A new report says Norway is the best place in the world to be a mother, while Niger is the worst. The humanitarian group – Save the Children – has released its State of the World’s Mothers 2012 report.
A new report says Norway is the best place in the world to be a mother, while Niger is the worst. The humanitarian group – Save the Children – has released its State of the World’s Mothers 2012 report. The report’s been released prior to the annual celebration of Mother’s Day.
“The mothers report is an annual report we do that really looks at all sorts of different factors for moms from around the world. And this year we looked at 165 countries and we look at where is it the best and the worst place to be a mom,” said Save the Children President and CEO Carolyn Miles.
The rankings are based on conditions affecting both women and children.
“We look at the status of women. We look at what it’s like to give birth in those countries. We look at the survival rates of kids in those countries. We think that’s a big indicator of whether it’s a good place to be a mom or not a good place to be a mom. And so those are all the different types of things that we look at,” she said.
Best & worst
Save the Children said the best place to be a mother is Norway.
“Norway really does well all across the board. Education rates for women and girls where Norway is number one --the number of skilled attendants at birth, which is a big indicator for how easy it is to be a mom. Virtually every woman in Norway has an attendant, a skilled attendant at birth. Typically, Norwegian girls can expect to receive 18 years of formal education. So all across the board Norway really comes out quite well,” said Miles.

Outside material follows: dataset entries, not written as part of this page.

(** * CellUniverse: the entry point [main.py]

    A shallow embedding of [parse_args], [load_config], [load_colony],
    [get_inputfiles] and [main], and the properties of the command-line
    checks, the frame discovery and the lineage output that follow from
    the code.

    Python integers are [Z], Python floats are binary64 primitive floats,
    [str] values and [pathlib.Path] values are [string]s.  The modules
    [cell], [colony], [optimization], [global_optimization], [jsonc],
    [dask] and the operating system are not part of [main.py]: what
    [main.py] calls in them is gathered in the record [World]. *)

From Stdlib Require Import ZArith List String Ascii Bool Lia.
From Stdlib Require Import PrimFloat DecimalString.
Import ListNotations.

Set Warnings "-register-all".

Open Scope string_scope.
Open Scope list_scope.
Open Scope Z_scope.

(** ** Values and exceptions *)

Definition Path := string.

(** The exceptions [main.py] raises itself, and those its collaborators
    may raise into it. *)
Inductive exn : Type :=
| ValueError (msg : string)
| Exception (msg : string)
| KeyError (key : string)
| IndexError
| AttributeError
| TypeError
| KeyboardInterrupt
| OtherError (what : string).

(** What running a piece of code gives: a value, an exception, or no
    answer within the fuel (the [count] loop of [get_inputfiles] has no
    bound of its own). *)
Inductive outcome (A : Type) : Type :=
| Returned (a : A)
| Raised (e : exn)
| OutOfFuel.

Arguments Returned {A} a.
Arguments Raised {A} e.
Arguments OutOfFuel {A}.

(** ** Command line: the table of [add_argument] calls *)

(** The options as they stand on the command line; [None] is an option
    that was not given.  The four required arguments are always there
    ([argparse] exits otherwise). *)
Record Argv : Type := {
  opt_debug : option Path;
  opt_frame_first : option Z;
  opt_frame_last : option Z;
  opt_dist : bool;
  opt_workers : option Z;
  opt_jobs : option Z;
  opt_keep : option Z;
  opt_strategy : option string;
  opt_cluster : option string;
  opt_no_parallel : bool;
  opt_global_optimization : bool;
  opt_graysynthetic : option bool;
  opt_phaseContractImage : option bool;
  opt_auto_temp : option Z;
  opt_start_temp : option float;
  opt_end_temp : option float;
  req_input : string;
  req_output : Path;
  req_config : Path;
  req_initial : Path
}.

(** The namespace [parser.parse_args()] returns, and [main] receives. *)
Record Args : Type := {
  debug : option Path;
  frame_first : Z;
  frame_last : Z;
  dist : bool;
  workers : Z;
  jobs : Z;
  keep : Z;
  strategy : string;
  cluster : string;
  no_parallel : bool;
  global_optimization : bool;
  graysynthetic : bool;
  phaseContractImage : bool;
  auto_temp : Z;
  start_temp : option float;
  end_temp : option float;
  input : string;
  output : Path;
  config : Path;
  initial : Path
}.

Definition default {A : Type} (d : A) (o : option A) : A :=
  match o with Some v => v | None => d end.

(** [parser.parse_args()]: every option takes its [default=]. *)
Definition argparse (v : Argv) : Args := {|
  debug := opt_debug v;
  frame_first := default 0 (opt_frame_first v);
  frame_last := default (-1) (opt_frame_last v);
  dist := opt_dist v;
  workers := default (-1) (opt_workers v);
  jobs := default (-1) (opt_jobs v);
  keep := default 1 (opt_keep v);
  strategy := default "best-wins" (opt_strategy v);
  cluster := default "" (opt_cluster v);
  no_parallel := opt_no_parallel v;
  global_optimization := opt_global_optimization v;
  graysynthetic := default false (opt_graysynthetic v);
  phaseContractImage := default false (opt_phaseContractImage v);
  auto_temp := default 1 (opt_auto_temp v);
  start_temp := opt_start_temp v;
  end_temp := opt_end_temp v;
  input := req_input v;
  output := req_output v;
  config := req_config v;
  initial := req_initial v
|}.

(** [parsed.workers = n] *)
Definition set_workers (a : Args) (n : Z) : Args := {|
  debug := debug a; frame_first := frame_first a; frame_last := frame_last a;
  dist := dist a; workers := n; jobs := jobs a; keep := keep a;
  strategy := strategy a; cluster := cluster a; no_parallel := no_parallel a;
  global_optimization := global_optimization a;
  graysynthetic := graysynthetic a; phaseContractImage := phaseContractImage a;
  auto_temp := auto_temp a; start_temp := start_temp a; end_temp := end_temp a;
  input := input a; output := output a; config := config a; initial := initial a
|}.

(** [parsed.jobs = n] *)
Definition set_jobs (a : Args) (n : Z) : Args := {|
  debug := debug a; frame_first := frame_first a; frame_last := frame_last a;
  dist := dist a; workers := workers a; jobs := n; keep := keep a;
  strategy := strategy a; cluster := cluster a; no_parallel := no_parallel a;
  global_optimization := global_optimization a;
  graysynthetic := graysynthetic a; phaseContractImage := phaseContractImage a;
  auto_temp := auto_temp a; start_temp := start_temp a; end_temp := end_temp a;
  input := input a; output := output a; config := config a; initial := initial a
|}.

(** [setattr(args, 'start_temp', t); setattr(args, 'end_temp', e)] *)
Definition set_temps (a : Args) (t e : float) : Args := {|
  debug := debug a; frame_first := frame_first a; frame_last := frame_last a;
  dist := dist a; workers := workers a; jobs := jobs a; keep := keep a;
  strategy := strategy a; cluster := cluster a; no_parallel := no_parallel a;
  global_optimization := global_optimization a;
  graysynthetic := graysynthetic a; phaseContractImage := phaseContractImage a;
  auto_temp := auto_temp a; start_temp := Some t; end_temp := Some e;
  input := input a; output := output a; config := config a; initial := initial a
|}.

(** Truth value of a [str]: the empty string is false. *)
Definition truthy (s : string) : bool :=
  match s with EmptyString => false | String _ _ => true end.

Definition jobs_required_msg : string :=
  "-j/--jobs is required for non-local clusters".

(** [parse_args], after the parser has run.  [cpu_count] is what
    [multiprocessing.cpu_count()] answers, a positive number. *)
Definition parse_args (cpu_count : positive) (v : Argv) : outcome Args :=
  let parsed := argparse v in
  let parsed :=
    if workers parsed =? -1 then set_workers parsed (Z.pos cpu_count)
    else parsed in
  if jobs parsed =? -1 then
    if truthy (cluster parsed) then Raised (ValueError jobs_required_msg)
    else Returned (set_jobs parsed (workers parsed))
  else Returned parsed.

(** ** Cells, configuration, lineage file *)

(** Modelled from the spec: the class [Bacilli] of [cell.py], a cell with
    its identity [name] and the geometry [x], [y], [width], [length],
    [rotation]; [main.py] builds it from these six values and reads them
    back as attributes. *)
Module Bacilli.

Record t : Type := make {
  name : string;
  x : float;
  y : float;
  width : float;
  length : float;
  rotation : float
}.

End Bacilli.

(** Modelled from the spec: [CellNode] of [colony.py] wraps a cell. *)
Record CellNode : Type := { cell : Bacilli.t }.

(** What [jsonc.load] can give. *)
Inductive json : Type :=
| JNull
| JBool (b : bool)
| JInt (n : Z)
| JFloat (f : float)
| JString (s : string)
| JArray (l : list json)
| JObject (items : list (string * json)).

(** A [dict] with [str] keys, as its items. *)
Definition Config := list (string * json).

Fixpoint lookup (key : string) (d : Config) : option json :=
  match d with
  | [] => None
  | (k, v) :: rest => if String.eqb k key then Some v else lookup key rest
  end.

(** [key in d] *)
Definition contains (key : string) (d : Config) : bool :=
  match lookup key d with Some _ => true | None => false end.

Definition lower_ascii (c : ascii) : ascii :=
  let n := nat_of_ascii c in
  if (Nat.leb 65 n && Nat.leb n 90)%bool then ascii_of_nat (n + 32) else c.

(** [s.lower()] on ASCII text. *)
Fixpoint lower (s : string) : string :=
  match s with
  | EmptyString => EmptyString
  | String c rest => String (lower_ascii c) (lower rest)
  end.

(** One row of [csv.DictReader], a [dict]: each column of the header to
    the text the row has for it, or to [None] where the row is shorter than
    the header.  (What a row longer than the header holds beyond it is kept
    under the key [None], which [load_colony] does not ask for.) *)
Definition Row := list (string * option string).

(** [row[key]], where the row has the key. *)
Fixpoint field (key : string) (r : Row) : option (option string) :=
  match r with
  | [] => None
  | (k, v) :: rest => if String.eqb k key then Some v else field key rest
  end.

(** The file object behind [lineagefile]: the lines printed to it so far
    and whether [close()] was called. *)
Record File : Type := {
  lines : list string;
  closed : bool
}.

(** The [cluster] handed to [dask.distributed.Client]. *)
Inductive Cluster : Type :=
| LocalCluster (n_workers : Z) (local_dir : string)
| Address (addr : string).

(** The local variable [client]: [None] when parallelism is disabled. *)
Definition Client := option Cluster.

(** ** Paths and text *)

(** The character that opens and closes a quotation in a message. *)
Definition dquote : string := String (ascii_of_nat 34) EmptyString.

Definition quoted (s : string) : string := (dquote ++ s ++ dquote)%string.

Fixpoint has_sep (p : string) : bool :=
  match p with
  | EmptyString => false
  | String c rest => if Ascii.eqb c "/" then true else has_sep rest
  end.

(** [p.name]: the last component of a POSIX path. *)
Fixpoint path_name (p : Path) : string :=
  match p with
  | EmptyString => EmptyString
  | String c rest =>
      if Ascii.eqb c "/" then path_name rest
      else if has_sep rest then path_name rest
      else p
  end.

(** [d / f] *)
Definition path_join (d : Path) (f : string) : Path :=
  (d ++ "/" ++ f)%string.

(** [sep.join(l)] *)
Definition join (sep : string) (l : list string) : string :=
  String.concat sep l.

(** ** The world around [main.py] *)

(** What [main] does to the world, in the order it does it.  A call is
    recorded when it is made, whatever comes back. *)
Inductive event : Type :=
| NewLocalCluster (n_workers : Z)
| NewClient (c : Cluster)
| ReadConfig (p : Path)
| CheckConfig
| ReadColony (p : Path)
| OpenFile (p : Path)
| CloseFile
| CallGlobalOptimize (files : list Path)
| CallAutoTemp (file : Path)
| CallOptimize (file : Path) (a : Args).

(** Everything [main.py] uses and does not define.  [percent pattern i]
    is [Path(pattern % i)] and [is_file p] is [p.exists() and
    p.is_file()]; [float_of_string] is [float] on text, [None] where it
    raises [ValueError]; [str] and [repr] are the built-in functions on a
    float and on text; [unnamed_cell x y width length rotation] is
    [Bacilli(None, x, y, width, length, rotation)], which the spec does not
    speak of.  [Store] is the state of a [LineageFrames] object with the
    colonies it holds; [Colony] names one colony in it, so that a colony
    changed through one reference is changed for all: [forward], [add]
    and [flatten] are the methods of that name, [nodes] is the iteration
    over a colony, and [LineageFrames] a new object.  [global_optimize]
    answers with the lines it printed to the lineage file it was handed. *)
Record World : Type := {
  (* the interpreter and the operating system *)
  cpu_count : positive;
  percent : string -> Z -> Path;
  is_file : Path -> bool;
  float_of_string : string -> option float;
  str : float -> string;
  repr : string -> string;
  read_json : Path -> outcome json;
  read_csv : Path -> outcome (list Row);
  open_w : Path -> outcome unit;
  (* dask *)
  local_cluster : Z -> outcome unit;
  connect : Cluster -> outcome unit;
  (* cell.py *)
  checkconfig : Config -> outcome unit;
  unnamed_cell : float -> float -> float -> float -> float ->
                 outcome Bacilli.t;
  (* colony.py *)
  Store : Type;
  Colony : Type;
  LineageFrames : Store;
  forward : Store -> Colony * Store;
  add : Colony -> CellNode -> Store -> Store;
  flatten : Colony -> Store -> Store;
  nodes : Colony -> Store -> list CellNode;
  (* optimization.py and global_optimization.py *)
  optimize : Path -> Store -> Args -> Config -> Client ->
             outcome (Colony * Store);
  auto_temp_schedule : Path -> Colony -> Store -> Args -> Config ->
                       outcome (float * float * Store);
  global_optimize : list Path -> Store -> Args -> Config ->
                    list string * outcome unit
}.

(** ** [get_inputfiles] *)

Definition interval_msg : string :=
  "Invalid interval: frame_first must be less than frame_last".

Definition negative_first_msg : string :=
  "Invalid interval: frame_first must be greater or equal to 0".

Definition not_found_msg (file : Path) : string :=
  ("Input file not found " ++ quoted file)%string.

(** The guard of the first [if]. *)
Definition interval_guard (a : Args) : bool :=
  (frame_first a <? frame_first a) && (frame_last a >=? 0).

(** [for i in count(i): ...] with [inputfiles] as collected so far;
    [break] leads to [return inputfiles]. *)
Fixpoint count_loop (w : World) (fuel : nat) (a : Args) (i : Z)
    (inputfiles : list Path) : outcome (list Path) :=
  match fuel with
  | O => OutOfFuel
  | S fuel' =>
      let file := percent w (input a) i in
      if is_file w file then
        let inputfiles := inputfiles ++ [file] in
        if i =? frame_last a then Returned inputfiles
        else count_loop w fuel' a (i + 1) inputfiles
      else if (frame_last a <? 0) && negb (frame_first a =? i) then
        Returned inputfiles
      else Raised (ValueError (not_found_msg file))
  end.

Rounding out the top five are Iceland, Sweden, New Zealand and Denmark. The United States ranks 25th.
At the bottom of the index is Niger, the worst place, according to the report, to be a mother. Miles said there are a lot of reasons why.
“It’s kind of a mirror image of Norway,” she said, “with everything at the bottom instead of everything at the top. Only one in three births, for example, is attended by a skilled birth attendant. Girls typically get about four years of formal education. Women live to be 56 in Niger as opposed as opposed to 83 in Norway.”
Poor conditions, tragic results
“I think to me one of the most striking things in the index this year was that in Niger virtually every mother will lose a child. So as a mom that was really a striking, striking statistic to me. Virtually every mother will have a child die before their fifth birthday,” she said.
Other African nations fared poorly as well.
“Most of the countries in the bottom 10 are in Africa. So with the exception of Yemen and Afghanistan all the other countries in the bottom 10 are African countries. We also look this year at malnutrition, which is a key issue for kids’ health under five and obviously that starts with mothers. And that starts with prenatal care and really the rates of malnutrition are really on the rise in about 14 countries and most of them are in sub-Saharan Africa,” said Miles.
Besides Niger, the other African countries in the bottom 10 are the Democratic Republic of Congo, Sudan, South Sudan, Chad, Eritrea, Mali, and Guinea-Bissau.
Making it better
There are some bright spots though – poor countries that are doing a lot to improve maternal health care. These include Malawi, Nepal and Bangladesh.
The Millennium Development Goals are due in less than three years. But the Save the Children president says the goal to improve maternal and child health can be achieved. Miles says improving child health begins with better nutrition.
“It starts with breastfeeding,” said Miles, “That’s probably the number one thing that we can do to really accelerate the child survival rates of these poor countries. Because the double burden of both bad nutrition and unclean water in African countries really does hurt us in places like Somalia and Cote d’Ivoire and places like that which are at the very bottom in terms of malnutrition.”
The State of the World’s Mothers report calls on G8 leaders to make “bold commitments” at their summit this month to end child malnutrition.
It says the report’s statistics are “far more than numbers.” It says they “call for changes to ensure that mothers everywhere have the basic tools they need to break the cycle of poverty and improve the quality of life.”